I think if you took some AAAA steel wool to the area it may fit your problem a bit. That's how I matted the back of a warmoth guitar I painted.


----------



## Jonathan20022 (Aug 29, 2013)

donray1527 said:


> It's just something you have to be ready for when you get a matte black guitar. It's not fixable as far as I know (other then a complete refin)



Sadly that is the truth, I just got my RGD2127z and I can tell which spots are going to be affected. I just wipe it down everytime I finish playing it, seems to take care of the issue and there's no specific area of the guitar that stands out after a week and a half of playing. 

If it doesn't bother you then don't worry about it, but the only true way to restore it is by refinishing the guitar. 

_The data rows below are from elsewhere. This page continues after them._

(** Counting the stored ids of a list, by the documents. *)
Lemma removed_count env s q ids :
  mem_storage_inv s -> NoDup ids ->
  length (List.filter (fun i => bool_decide (is_Some (mem_stored s q i))) ids) =
  length (List.filter (removed_b q ids) (doc_list env s)).
Proof.
  intros Hs Hd. rewrite <- (length_fmap ID (List.filter (removed_b q ids) _)).
  apply Permutation_length, NoDup_Permutation.
  - eapply sublist_NoDup; [exact Hd|apply filter_sublist].
  - apply (NoDup_fmap_1 (fun i => (q, i))). rewrite <- list_fmap_compose.
    erewrite list_fmap_ext with (g := msg_key); cycle 1.
    { intros j m Hm%list_elem_of_lookup_2. apply elem_of_filter_iff in Hm as [_ Hm].
      unfold removed_b in Hm. bool_hyps. unfold msg_key. simpl. congruence. }
    eapply sublist_NoDup; [apply (NoDup_doc_list env s Hs)|apply fmap_sublist, filter_sublist].
  - intros i. rewrite elem_of_filter_iff, bool_decide_eq_true, list_elem_of_fmap. split.
    + intros [Hi [m Hm]]. exists m. pose proof Hm as Hm'.
      apply mem_stored_Some in Hm as (Hm & <- & <-). split; [done|].
      rewrite elem_of_filter_iff, elem_of_doc_list by done. split; [done|].
      unfold removed_b. rewrite String.eqb_refl. by apply bool_decide_eq_true.
    + intros (m & -> & Hm). rewrite elem_of_filter_iff, elem_of_doc_list in Hm by done.
      destruct Hm as [Hm Hr]. unfold removed_b in Hr. bool_hyps. subst q.
      split; [done|]. by exists m.
Qed.
Lemma finish_list env field h l : forall tm,
  (forall k v, (k, v) ∈ l -> docs (contents h) !! k = Some v) ->
  finish (list_keys env field l.*1 tm) h =
  Ret (h, Return (Names ((map_range (env_order env)
    (foldl (fun m kv => <[field (snd kv) := true]> m) tm l)).*1, None))).
Proof.
  induction l as [|[k v] l IH]; intros tm Hl; cbn; [done|].
  rewrite (load_contents h k v) by (apply Hl; set_solver). cbn.
  apply IH. intros; apply Hl; set_solver.
Qed.

(** *** Deletions *)

Lemma contents_pointers h p q :
  p = q -> docs (contents (with_pointers p h)) = omap (fun l => objects h !! l) q.
Proof. by intros ->. Qed.

Lemma omap_delete_key h key :
  docs (contents (with_pointers (delete key (pointers h)) h)) = delete key (docs (contents h)).
Proof. unfold contents, with_pointers. cbn. apply omap_delete. Qed.

Lemma finish_remove_each key m ids k : forall n h,
  exists p, finish (remove_each key m ids n k) h =
      finish (k (remove_ids key m ids (docs (contents h)) n).2) (with_pointers p h) /\
    p ⊆ pointers h /\
    docs (contents (with_pointers p h)) = (remove_ids key m ids (docs (contents h)) n).1.
Proof.
  induction ids as [|i ids IH]; intros n h; cbn.
  - exists (pointers h). split; [by destruct h|]. split; [done|]. by destruct h.
  - destruct (String.eqb (ID m) i); [|apply IH]. cbn.
    destruct (IH (n + 1) (with_pointers (delete key (pointers h)) h)) as (p & Hf & Hp & Hd).
    rewrite omap_delete_key in Hf, Hd. exists p. split; [exact Hf|]. split; [|exact Hd].
    etrans; [exact Hp|]. apply delete_subseteq.
Qed.

Lemma remove_ids_other key m ids d n k : k <> key -> (remove_ids key m ids d n).1 !! k = d !! k.
Proof. intros Hne. rewrite remove_ids_spec. cbn. case_bool_decide; [by rewrite lookup_delete_ne|done]. Qed.
(** A call takes effect, after the answers it overtakes. *)
Lemma linked_effect i st st' h h' ts a :
  linked h ts a -> ts !! i = Some st -> ~ assigning ts i -> stage_ok st' ->
  match st' with Assigning _ _ _ => False | _ => True end ->
  heap_ok h' ->
  (forall l v, objects h !! l = Some v -> exists v', objects h' !! l = Some v' /\ getKey v' = getKey v) ->
  (forall k l, pointers h' !! k = Some l -> pointers h !! k = Some l \/ objects h !! l = None) ->
  (forall s, same_but (lost_key h h') (contents h) s -> spec_step st s = Ret (contents h', st')) ->
  exists a', run_spec (overtaken h h' ts ++ [i]) a = Ret a' /\ linked h' (<[i := st']> ts) a'.
Proof.
  intros [Hh Hc Hok Hst] Hi Hna Hok' Hnot Hh' Hobj Hptr Hspec.
  assert (HJi : i ∉ overtaken h h' ts).
  { intros (nack & msg & l & Hj & _)%elem_of_overtaken. apply Hna. by exists nack, msg, l. }
  destruct (answers_take_effect (lost_key h h') (overtaken h h' ts) (contents h) a) as (a1 & Hrun & Hs1 & Ha1).
  - apply NoDup_overtaken.
  - rewrite Hc. apply same_but_refl.
  - intros j (nack & msg & l & Hj & Hp & Hp')%elem_of_overtaken. exists nack, msg.
    specialize (Hst j). rewrite Hj in Hst. destruct Hst as ((v & Hv & _) & Ha). rewrite decide_True in Ha by done.
    split; [done|]. split; [|by exists l]. exists v. by rewrite docs_contents, Hp.
  - assert (Hai : a1.2 !! i = Some st).
    { rewrite Ha1, decide_False by done. specialize (Hst i). rewrite Hi in Hst. destruct st; try done.
      exfalso. apply Hna. by do 3 eexists. }
    exists (contents h', <[i := st']> a1.2). rewrite run_spec_app, Hrun. cbn. unfold spec_at. rewrite Hai.
    rewrite (Hspec _ Hs1). split; [done|]. split; [done|done|by apply Forall_insert|].
    assert (Hlen : (i < length ts)%nat) by (by eapply lookup_lt_Some).
    assert (Hlen1 : (i < length a1.2)%nat) by (by eapply lookup_lt_Some). intros j. cbn [snd].
    destruct (decide (i = j)) as [<-|Hne].
    { rewrite !list_lookup_insert_eq by done. by destruct st'. }
    rewrite !list_lookup_insert_ne, Ha1 by done. specialize (Hst j).
    destruct (ts !! j) as [[| | |nack msg l|]|] eqn:Hj.
    4: { destruct Hst as ((v & Hv & Hkv) & Ha). destruct (Hobj l v Hv) as (v' & Hv' & Hkv').
         split; [exists v'; split; [done|congruence]|]. destruct (decide (pointers h !! getKey msg = Some l)) as [Hp|Hp].
         - destruct (decide (pointers h' !! getKey msg = Some l)) as [Hp'|Hp'].
           + rewrite decide_False; [done|]. intros (? & ? & ? & Hj' & _ & Hx)%elem_of_overtaken. congruence.
           + rewrite decide_True; [done|]. apply elem_of_overtaken. by exists nack, msg, l.
         - rewrite decide_False; [|intros (? & ? & ? & Hj' & Hx & _)%elem_of_overtaken; congruence].
           rewrite (decide_False (P := pointers h' !! getKey msg = Some l)); [done|].
           intros Hp'. destruct (Hptr _ _ Hp') as [?|?]; congruence. }
    all: rewrite decide_False; [done|]; intros (? & ? & ? & Hj' & _)%elem_of_overtaken; congruence.
Qed.
(* ===== verification/AuditTrail.v ===== *)
(** * The auditor

    [internal/audit]: the entries, the [Auditor] interface as a class, what
    [Store] makes of an entry, and the log of the entries stored.  The requests
    of the sender are in [AuditBulk.v], its loop in [AuditSender.v]. *)

From S2P Require Import Prelude Float64 Dtime Message.
#[local] Open Scope string_scope.
#[local] Open Scope list_scope.
#[local] Open Scope Z_scope.

(** ** Entries *)

Inductive Signal := ACK | NACK | TIMEOUT | REMOVE | UNLOCK | INSERT_CACHE | MISSING_STORAGE.

#[export] Instance Signal_eq_dec : EqDecision Signal.
Proof. solve_decision. Defined.

Record Entry := {
  e_ID : string;
  e_Queue : string;
  e_QueuePrefix : string;
  e_QueueSuffix : string;
  e_LastScoreSubtract : float64;
  e_Timestamp : Time;
  e_Breakpoint : string;
  e_Signal : Signal;
  e_Reason : string;
  e_LockMs : Z
}.

(** [Entry{ID: i, Queue: queue, Signal: signal, Reason: reason}]. *)
Definition entry (i queue : string) (signal : Signal) (reason : string) : Entry := {|
  e_ID := i; e_Queue := queue; e_QueuePrefix := ""; e_QueueSuffix := "";
  e_LastScoreSubtract := f64_zero; e_Timestamp := time_zero; e_Breakpoint := "";
  e_Signal := signal; e_Reason := reason; e_LockMs := 0
|}.

(** The entry of an ack or a nack of a message, with the lock time given. *)
Definition message_entry (m : Message) (signal : Signal) (reason : string) (lockMs : Z) : Entry := {|
  e_ID := ID m; e_Queue := Queue m; e_QueuePrefix := ""; e_QueueSuffix := "";
  e_LastScoreSubtract := LastScoreSubtract m; e_Timestamp := time_zero;
  e_Breakpoint := Breakpoint m; e_Signal := signal; e_Reason := reason; e_LockMs := lockMs
|}.

(** The [Auditor] interface: what [Store] does to the state of the auditor. *)
Class Auditor (A : Type) := { auditor_Store : Env -> Entry -> A -> A }.

(** ** [Store] *)

(** The fields [Store] sets before it sends the entry to the channel. *)
Definition fill_entry (env : Env) (entry : Entry) : Entry :=
  let '(queuePrefix, queueSuffix) := GetQueueParts (e_Queue entry) in
  {| e_ID := e_ID entry; e_Queue := e_Queue entry; e_QueuePrefix := queuePrefix;
     e_QueueSuffix := if negb (String.eqb queueSuffix "") then queueSuffix else e_QueueSuffix entry;
     e_LastScoreSubtract := e_LastScoreSubtract entry; e_Timestamp := Now env;
     e_Breakpoint := e_Breakpoint entry; e_Signal := e_Signal entry; e_Reason := e_Reason entry;
     e_LockMs := e_LockMs entry |}.

(** The entries stored, in order: what the clients of the auditor observe. *)
Definition AuditLog : Type := list Entry.

#[export] Instance AuditLog_Auditor : Auditor AuditLog :=
  { auditor_Store := fun env entry log => log ++ [fill_entry env entry] }.

(** ** Examples *)

(** An entry of the audit, for evaluation. *)
Definition sample_entry (i : string) : Entry := entry i "q" ACK "".

Definition sample_env : Env :=
  {| env_now := 0; env_order := canonical_order; env_sort := canonical_sort |}.
(* ===== verification/HousekeeperProps.v ===== *)
(** * Properties of the housekeeper

    The removal of the expired messages and of the messages above the limit of
    a queue, from the contracts of the storage and of the cache. *)

From S2P Require Import Prelude Float64 Dtime Utils Score Message Cache MemoryCache.
From S2P Require Import MemoryCacheFacts Fixtures Storage MemoryStorage MemoryStorageFacts.
From S2P Require Import AuditTrail Metrics Queue QueueFacts QueueProps QueueHistory Housekeeper.
#[local] Open Scope string_scope.
#[local] Open Scope list_scope.
#[local] Open Scope Z_scope.

(** ** Ids by queue *)

Lemma messageMap_members ms qn : messageMap ms !! qn = map ID <$> membersByQueue ms !! qn.
Proof.
  unfold messageMap, membersByQueue.
  assert (H : forall (M : gmap string (list string)) (M' : gmap string (list Message)),
    (forall q, M !! q = map ID <$> M' !! q) ->
    foldl (fun members m =>
      <[Message.Queue m := default [] (members !! Message.Queue m) ++ [ID m]]> members) M ms !! qn =
    map ID <$> foldl (fun members m =>
      <[Message.Queue m := default [] (members !! Message.Queue m) ++ [m]]> members) M' ms !! qn).
  { induction ms as [|m ms IH]; intros M M' HM; simpl; [apply HM|]. apply IH. intros q.
    destruct (decide (q = Message.Queue m)) as [->|Hne].
    - rewrite !lookup_insert_eq, HM. simpl. f_equal.
      destruct (M' !! Message.Queue m); simpl; [by rewrite map_app|done].
    - by rewrite !lookup_insert_ne. }
  apply H. intros q. by rewrite !lookup_empty.
Qed.

Lemma messageMap_ids env ms qn i :
  (exists ids, (qn, ids) ∈ map_range (env_order env) (messageMap ms) /\ i ∈ ids) <->
  (qn, i) ∈ msg_key <$> ms.
Proof.
  rewrite <- (added_members env). unfold added. split.
  - intros (ids & Hids & Hi). apply elem_of_map_range in Hids. rewrite messageMap_members in Hids.
    destruct (membersByQueue ms !! qn) as [els|] eqn:E; simpl in Hids; [|done].
    injection Hids as <-. exists els. split; [by apply elem_of_map_range|done].
  - intros (els & Hels & Hi). apply elem_of_map_range in Hels. exists (map ID els).
    split; [|done]. apply elem_of_map_range. by rewrite messageMap_members, Hels.
Qed.

Section Housekeeper.
Context {S C A : Type} `{HSS : StorageSpec S} `{HCS : CacheSpec C} `{HA : Auditor A}.
Abbreviation Q := (Queue S C A).

(** Exactly the messages of [gone] leave the storage and the cache. *)
Definition forgotten (q q' : Q) (gone : string -> string -> Prop) : Prop :=
  forall qn i,
    (gone qn i -> stored (storage q') qn i = None /\ where_is (cache q') qn i = None) /\
    (~ gone qn i -> stored (storage q') qn i = stored (storage q) qn i /\
       where_is (cache q') qn i = where_is (cache q) qn i).

Lemma Remove_forgets env qn reason ids (q q' : Q) r :
  queue_inv q -> Remove env qn reason ids q = Ret (q', (r, None)) ->
  queue_inv q' /\ forgotten q q' (fun q0 i => q0 = qn /\ i ∈ ids).
Proof using HSS HCS.
  intros [HSi HCi] Hrun. destruct r as [cn sn]. apply Remove_run in Hrun as [Hs Hc].
  apply spec_storage_Remove in Hs as (Hs' & _ & Hst & _); [|done].
  apply spec_Remove in Hc as (Hc' & _ & gone & Hsub & Hall & Hm); [|done]. specialize (Hall eq_refl).
  split; [by split|]. intros q0 i. rewrite Hst, Hm. split; intros Hg.
  - rewrite !decide_True by (set_solver). done.
  - rewrite !decide_False by (set_solver). done.
Qed.

Lemma forgotten_trans (q q1 q2 : Q) (g1 g2 : string -> string -> Prop) :
  (forall qn i, Decision (g1 qn i)) -> (forall qn i, Decision (g2 qn i)) ->
  forgotten q q1 g1 -> forgotten q1 q2 g2 -> forgotten q q2 (fun qn i => g1 qn i \/ g2 qn i).
Proof.
  intros D1 D2 Hf1 Hf2 qn i. destruct (Hf1 qn i) as [A1 B1], (Hf2 qn i) as [A2 B2].
  destruct (D1 qn i) as [G1|G1], (D2 qn i) as [G2|G2]; split; intros Hg; try tauto.
  - destruct (A1 G1), (B2 G2). split; congruence.
  - destruct (B1 G1), (B2 G2). split; congruence.
Qed.

Lemma same_data_forgotten (q q1 q2 : Q) g :
  same_data q1 q2 -> forgotten q q1 g -> forgotten q q2 g.
Proof. intros [E1 E2] Hf qn i. rewrite E1, E2. apply Hf. Qed.

Lemma forgotten_ext (q q' : Q) (g g' : string -> string -> Prop) :
  (forall qn i, g qn i <-> g' qn i) -> forgotten q q' g -> forgotten q q' g'.
Proof. intros E Hf qn i. destruct (Hf qn i) as [A1 B1]. rewrite <- E. tauto. Qed.

Lemma ttl_loop_forgets env l : forall n (q q' : Q),
  queue_inv q -> ttl_loop env (fun _ => false) n l q = Ret (q', None) ->
  queue_inv q' /\ forgotten q q' (fun qn i => exists ids, (qn, ids) ∈ l /\ i ∈ ids).
Proof using HSS HCS.
  induction l as [|[qn ids] l IH]; intros n q q' Hq Hrun; simpl in Hrun.
  { comp_step Hrun. split; [done|]. intros qn i. split; [intros (ids & Hx & _); set_solver|done]. }
  comp_step Hrun. destruct r as [[cn sn] [e|]]; comp_step Hrun.
  apply Remove_forgets in Hs as [Hq0 Hf]; [|done].
  assert (Hsame : same_data q0 q2) by (split; congruence).
  assert (Hq2 : queue_inv q2).
  { destruct Hq0, Hsame as [E1 E2]. split; [by rewrite E1|by rewrite E2]. }
  apply IH in Hrun as [Hq' Hf']; [|done]. split; [done|].
  pose proof (same_data_forgotten _ _ _ _ Hsame Hf) as Hf2.
  assert (D2 : forall q3 i, Decision (exists ids, (q3, ids) ∈ l /\ i ∈ ids)).
  { intros q3 i. destruct (decide (Exists (fun x : string * list string => x.1 = q3 /\ i ∈ x.2) l)) as [Hex|Hex].
    - left. apply Exists_exists in Hex as ([q4 ids4] & Hin & <- & Hi). by exists ids4.
    - right. intros (ids4 & Hin & Hi). apply Hex, Exists_exists. by exists (q3, ids4). }
  eapply forgotten_ext; [|eapply forgotten_trans; [| |exact Hf2|exact Hf']; [|exact D2]].
  - intros q3 i. simpl. split.
    + intros [[-> Hi]|(ids' & Hin & Hi)]; [exists ids; set_solver|exists ids'; set_solver].
    + intros (ids' & [[= -> ->]|Hin]%elem_of_cons & Hi); [by left|right; by exists ids'].
  - intros q3 i. apply _.
Qed.

Lemma isRecovering_Ret env (q q' : Q) r : isRecovering env q = Ret (q', r) -> q' = q.
Proof.
  unfold isRecovering, get_key. intros Hrun. comp_step Hrun.
  destruct r0 as [recovery [e|]]; by comp_step Hrun.
Qed.

(** C32. The expiry task goes by the expiry date alone: from the storage and
    from the cache alike it removes messages whose date is up to the date
    given, timeless or not, the oldest first, at most 10000 of them over all
    the queues.  No message with a later date is touched, no message left has
    an earlier date than one that was removed, and when fewer than 10000
    messages are removed none with a date up to the date given is left, not
    even a timeless one. *)
Theorem RemoveTTLMessages_correct env d (q q' : Q)
    (Hq : queue_inv q) (Hord : scores_ordered (storage q))
    (Hrun : RemoveTTLMessages env (fun _ => false) d q = Ret (q', (true, None))) :
  exists removed : list Message,
    NoDup (msg_key <$> removed) /\ Z.of_nat (length removed) <= 10000 /\
    Forall (fun m => stored (storage q) (Message.Queue m) (ID m) = Some m /\ ExpiryDate m <= d) removed /\
    forgotten q q' (fun qn i => (qn, i) ∈ msg_key <$> removed) /\
    (forall qn i m, stored (storage q') qn i = Some m -> ExpiryDate m <= d ->
       Z.of_nat (length removed) = 10000 /\
       Forall (fun m' => ExpiryDate m' <= ExpiryDate m) removed).
Proof using HSS HCS.
  unfold RemoveTTLMessages in Hrun. comp_step Hrun. apply isRecovering_Ret in Hs as ->.
  destruct r as [[|] [e|]]; comp_step Hrun. destruct r as [ms [e|]]; comp_step Hrun.
  pose proof Hq as [HSi HCi].
  destruct (spec_Find env (Some (ttl_options d)) (storage q) ms HSi) as (vs & -> & Hans);
    [done|done|done|exact Hs|].
  destruct Hans as [Hnd Hall Hlim Hcomp Hsort].
  destruct (Hsort "expiry_date") as [_ Hold]; [done|exact Hord|].
  assert (Hsel : forall m, selected storage_hides env (opt_filter (Some (ttl_options d))) m <-> ExpiryDate m <= d).
  { intros m. unfold selected. simpl. split; [tauto|]. intros Hm. split; [auto|]. by left. }
  apply ttl_loop_forgets in Hs0 as [Hq' Hf]; [|done].
  rename q0 into q'.
  assert (Hf' : forgotten q q' (fun qn i => (qn, i) ∈ msg_key <$> vs)).
  { eapply forgotten_ext; [|exact Hf]. intros qn i. rewrite messageMap_ids, view_keys; [done|done|..];
      simpl; set_solver. }
  exists vs. split; [done|]. split; [apply Hlim; simpl; lia|]. split; [|split; [done|]].
  - eapply Forall_impl; [exact Hall|]. intros m [Hst Hse]. split; [done|]. by apply (proj1 (Hsel m)).
  - intros qn i m Hst He. destruct (Hf' qn i) as [Hgone Hkeep].
    destruct (decide ((qn, i) ∈ msg_key <$> vs)) as [Hin|Hin].
    { destruct (Hgone Hin) as [Hx _]. congruence. }
    destruct (Hkeep Hin) as [Hx _]. rewrite Hx in Hst.
    assert (Hnin : m ∉ vs).
    { intros Hm. apply Hin, list_elem_of_fmap. exists m. split; [|done].
      apply spec_stored_key in Hst as (<- & <- & _); done. }
    apply Hsel in He as Hse. destruct (Hcomp qn i m Hst Hse Hnin) as [_ Hlen]. split; [exact Hlen|].
    apply Forall_forall. intros m' Hm'.
    destruct (Hold qn i m m' Hst Hse Hnin Hm') as [_ Hx']. by apply Hx'.
Qed.





End Housekeeper.

(** ** Witnesses, on the memory implementation *)

#[local] Existing Instance plain_glob.

(** A message that expires at the [seconds]-th second. *)
Definition expiring (i : string) (seconds : Z) : Message :=
  update_content {|
    ID := i; Description := ""; Message.Queue := "q"; ExpiryDate := seconds * Second;
    Timeless := false; Metadata := None; Payload := None; StringPayload := ""; LockMs := 0;
    InternalId := IdNil; Score := f64_zero; LastUsage := None; Breakpoint := "";
    LastScoreSubtract := f64_zero; TotalScoreSubtract := f64_zero; UsageCount := 0;
    QueuePrefix := ""; QueueSuffix := ""; Diagnostics := None
  |} (msg "q" i 10 0).

Definition two_expiring : list Message := [expiring "a" 5; expiring "b" 100].

Definition expiring_queue : Queue MemoryStorage MemoryCache AuditLog := {|
  storage := (MemoryStorage.Insert (at_ms 1000) two_expiring NewMemoryStorage).1;
  cache := (MemoryCache.Insert "q" two_expiring NewMemoryCache).1;
  auditor := []; metrics := []
|}.

Lemma expiring_queue_inv : queue_inv expiring_queue.
Proof.
  split.
  - change (mem_storage_inv (MemoryStorage.Insert (at_ms 1000) two_expiring NewMemoryStorage).1).
    destruct (MemoryStorage.Insert _ _ _) as [s' [r err]] eqn:E.
    apply insert_loop_spec in E as [? _]; [done|split; apply map_Forall_empty|].
    repeat constructor; apply plain_q.
  - change (cache_unique (MemoryCache.Insert "q" two_expiring NewMemoryCache).1).
    destruct (MemoryCache.Insert _ _ _) as [c' [ids err]] eqn:E.
    apply Insert_moves in E as [? _]; [done|]. intros q. constructor.
Qed.

Lemma expiring_queue_docs (P : Message -> Prop) `{forall m, Decision (P m)} :
  bool_decide (map_Forall (fun _ m => P m) (docs (storage expiring_queue))) = true ->
  forall qn i m, stored (storage expiring_queue) qn i = Some m -> P m.
Proof.
  intros Hb%bool_decide_eq_true qn i m Hm. apply mem_stored_Some in Hm as [Hm _]. by apply Hb in Hm.
Qed.

Lemma expiring_queue_scores : scores_ordered (storage expiring_queue).
Proof. unfold scores_ordered. apply (expiring_queue_docs _). by vm_compute. Qed.

(** Ten seconds in, [a] has expired and [b] has not. *)
Lemma RemoveTTLMessages_correct_witness :
  let q' := after (RemoveTTLMessages (at_ms 10000) (fun _ => false) (10 * Second) expiring_queue) in
  RemoveTTLMessages (at_ms 10000) (fun _ => false) (10 * Second) expiring_queue
    = Ret (q', (true, None)) /\
  exists removed : list Message, forgotten expiring_queue q' (fun qn i => (qn, i) ∈ msg_key <$> removed) /\
    Forall (fun m => ExpiryDate m <= 10 * Second) removed /\
    where_is (cache q') "q" "a" = None /\ where_is (cache q') "q" "b" = Some PRIMARY_POOL.
Proof.
  intros q'. assert (E : RemoveTTLMessages (at_ms 10000) (fun _ => false) (10 * Second) expiring_queue
    = Ret (q', (true, None))) by (vm_compute; reflexivity).
  split; [exact E|].
  destruct (RemoveTTLMessages_correct (at_ms 10000) (10 * Second) expiring_queue q'
    expiring_queue_inv expiring_queue_scores E) as (removed & _ & _ & Hall & Hf & _).
  exists removed. split; [exact Hf|]. split; [eapply Forall_impl; [exact Hall|]; by intros m [_ ?]|].
  split; vm_compute; reflexivity.
Defined.



(** Ten seconds in, [a] has expired: it still counts, but the query does not
    show it, so that the message removed is the live one. *)
Example exceeding_removes_live :
  let cfg := {| cfg_Queue := "q"; MaxElements := 1 |} in
  let q' := after (removeExceedingMessagesFromQueue (at_ms 10000) (Some cfg) expiring_queue) in
  removeExceedingMessagesFromQueue (at_ms 10000) (Some cfg) expiring_queue = Ret (q', None) /\
  is_Some (stored (storage q') "q" "a") /\ stored (storage q') "q" "b" = None /\
  where_is (cache q') "q" "b" = None.
Proof. vm_compute. repeat split. by eexists. Qed.

(** A timeless message that is added again, without the flag, stays timeless
    but takes the new expiry date: the queries of the storage show it as one
    that never expires, and the expiry task removes it. *)
Example timeless_removed :
  let timeless := {|
    ID := "a"; Description := ""; Message.Queue := "q"; ExpiryDate := 1000000 * Second;
    Timeless := true; Metadata := None; Payload := None; StringPayload := ""; LockMs := 0;
    InternalId := IdNil; Score := f64_zero; LastUsage := None; Breakpoint := "";
    LastScoreSubtract := f64_zero; TotalScoreSubtract := f64_zero; UsageCount := 0;
    QueuePrefix := ""; QueueSuffix := ""; Diagnostics := None |} in
  let s := (MemoryStorage.Insert (at_ms 2000) [expiring "a" 5]
             (MemoryStorage.Insert (at_ms 1000) [timeless] NewMemoryStorage).1).1 in
  let q := {| storage := s; cache := NewMemoryCache; auditor := []; metrics := [] |} in
  Timeless <$> stored s "q" "a" = Some true /\
  stored (storage (after (RemoveTTLMessages (at_ms 10000) (fun _ => false) (10 * Second) q))) "q" "a" = None.
Proof. vm_compute. by split. Qed.
(* ===== verification/LifecycleProps.v ===== *)
(** * Properties of the life cycle of the process

    The invariant of the machine of [Lifecycle.v], the mutual exclusion of the
    background tasks, the panics that can end the process and what has ended
    at each point of the shutdown, and that the shutdown can come to its
    end. *)

From S2P Require Import Prelude Lifecycle.
#[local] Open Scope string_scope.
#[local] Open Scope list_scope.
#[local] Open Scope Z_scope.

(** ** Sums over the tasks *)

Definition sum_tasks (f : Task -> Z) : Z :=
  f UNLOCK + f TIMEOUT + f METRICS + f RECOVERY + f MAX_ELEMENTS + f TTL.

Lemma sum_tasks_update f f' t :
  (forall t', t' <> t -> f' t' = f t') -> sum_tasks f' = sum_tasks f + f' t - f t.
Proof.
  intros H. unfold sum_tasks.
  destruct t; rewrite ?(H UNLOCK), ?(H TIMEOUT), ?(H METRICS), ?(H RECOVERY), ?(H MAX_ELEMENTS), ?(H TTL)
    by discriminate; lia.
Qed.

Lemma sum_tasks_ext f f' : (forall t, f' t = f t) -> sum_tasks f' = sum_tasks f.
Proof. intros H. unfold sum_tasks. rewrite !H. done. Qed.

Lemma sum_tasks_two f t t' :
  (forall t, 0 <= f t) -> t <> t' -> f t + f t' <= sum_tasks f.
Proof.
  intros H Hne. unfold sum_tasks.
  pose proof (H UNLOCK); pose proof (H TIMEOUT); pose proof (H METRICS); pose proof (H RECOVERY);
    pose proof (H MAX_ELEMENTS); pose proof (H TTL).
  destruct t, t'; try done; lia.
Qed.

Lemma sum_tasks_one f t : (forall t, 0 <= f t) -> f t <= sum_tasks f.
Proof.
  intros H. unfold sum_tasks.
  pose proof (H UNLOCK); pose proof (H TIMEOUT); pose proof (H METRICS); pose proof (H RECOVERY);
    pose proof (H MAX_ELEMENTS); pose proof (H TTL). destruct t; lia.
Qed.

Lemma sum_tasks_zero f : (forall t, f t = 0) -> sum_tasks f = 0.
Proof. intros H. unfold sum_tasks. rewrite !H. done. Qed.

Lemma sum_tasks_positive f :
  (forall t, 0 <= f t) -> 0 < sum_tasks f -> exists t, 0 < f t.
Proof.
  intros H Hs. unfold sum_tasks in Hs.
  pose proof (H UNLOCK); pose proof (H TIMEOUT); pose proof (H METRICS); pose proof (H RECOVERY);
    pose proof (H MAX_ELEMENTS); pose proof (H TTL).
  destruct (decide (0 < f UNLOCK)), (decide (0 < f TIMEOUT)), (decide (0 < f METRICS)),
    (decide (0 < f RECOVERY)), (decide (0 < f MAX_ELEMENTS)), (decide (0 < f TTL)); eauto; lia.
Qed.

For the time being, get a microfiber cloth or anything soft to the touch and dry and wipe it down. Doesn't take more than a minute and you'll prevent stuff like this! Wipe down strings and they'll last longer too without the dead skin living under them


----------



## Dcm81 (Aug 29, 2013)

Yup, got the same problem on my RGD421. Definately looks shit.
I just had a thought....maybe a custom pickguard could be made that covers the typical areas.....mmmhhh


----------



## Dcm81 (Aug 29, 2013)

please delete double post


----------



## Sepultorture (Aug 29, 2013)

Dcm81 said:


> Yup, got the same problem on my RGD421. Definately looks shit.
> I just had a thought....maybe a custom pickguard could be made that covers the typical areas.....mmmhhh



Except that wont fix your arm rubbing on the arm rest every time you play, and as for wiping it down, it will get rid of sweat and skin oils but won't prevent the eventuality of your skin rubbing the finish out per mentally anyhow, so damned if you do, or don't, really.

Just keep it clean and deal with it tip the time comes to explore others options, like a refinish


----------



## Rosal76 (Aug 29, 2013)

I have the same problem on my 2006, U.S. custom shop B.C. Rich Beast. When it (glossy spot) first started showing up, I was freaking pissed because U.S custom B.C Rich guitars are freaking expensive.  My guitar stand also made the back of the neck glossy, where the neck and neck support, which has rubber(?) wrapped around it, make contact. Had I known matte finished guitars do this, I wouldn't have purchased it. Lesson learned I guess.


----------



## bcolville (Aug 29, 2013)

I have the same "problem". Except I want to embrace it and have my whole guitar semi glossed. I think it looks good on my rgd421


----------



## Sepultorture (Aug 29, 2013)

bcolville said:


> I have the same "problem". Except I want to embrace it and have my whole guitar semi glossed. I think it looks good on my rgd421



GET some avrasvice clothe and rub it semi gloss, could help out and keep from having the SPOT situation


----------



## User Name (Aug 29, 2013)

the whole "you just have to deal with it" attitude is ridiculous. Seriously all you need to do is take some 000 steel wool and rub it right back to satin


----------



## erdiablo666 (Aug 29, 2013)

User Name said:


> the whole "you just have to deal with it" attitude is ridiculous. Seriously all you need to do is take some 000 steel wool and rub it right back to satin



Man, I never knew this was fixable! I love satin finish guitars so much, I've just been putting up with it for years. I own three with a satin finish so this is very good to know. May have to try the steel wool trick on my old Gibson SG Gothic.


----------



## User Name (Aug 29, 2013)

yeah man, ive even thought of trying to make a gloss guitar entirely satin with just steel wool


----------



## Primitive Guitarist (Aug 29, 2013)

I kinda like it on my guitars, got a cort which has gone shiny along the top and where my picking hand sits, kinda gives it a worn vintage look, same as on my LTD H-308. Just don't make the mistake i did and clean your guitar with polish, NO clue why I thought that was a good idea


----------



## mniel8195 (Aug 29, 2013)

i think big bends has a product that helps with this


----------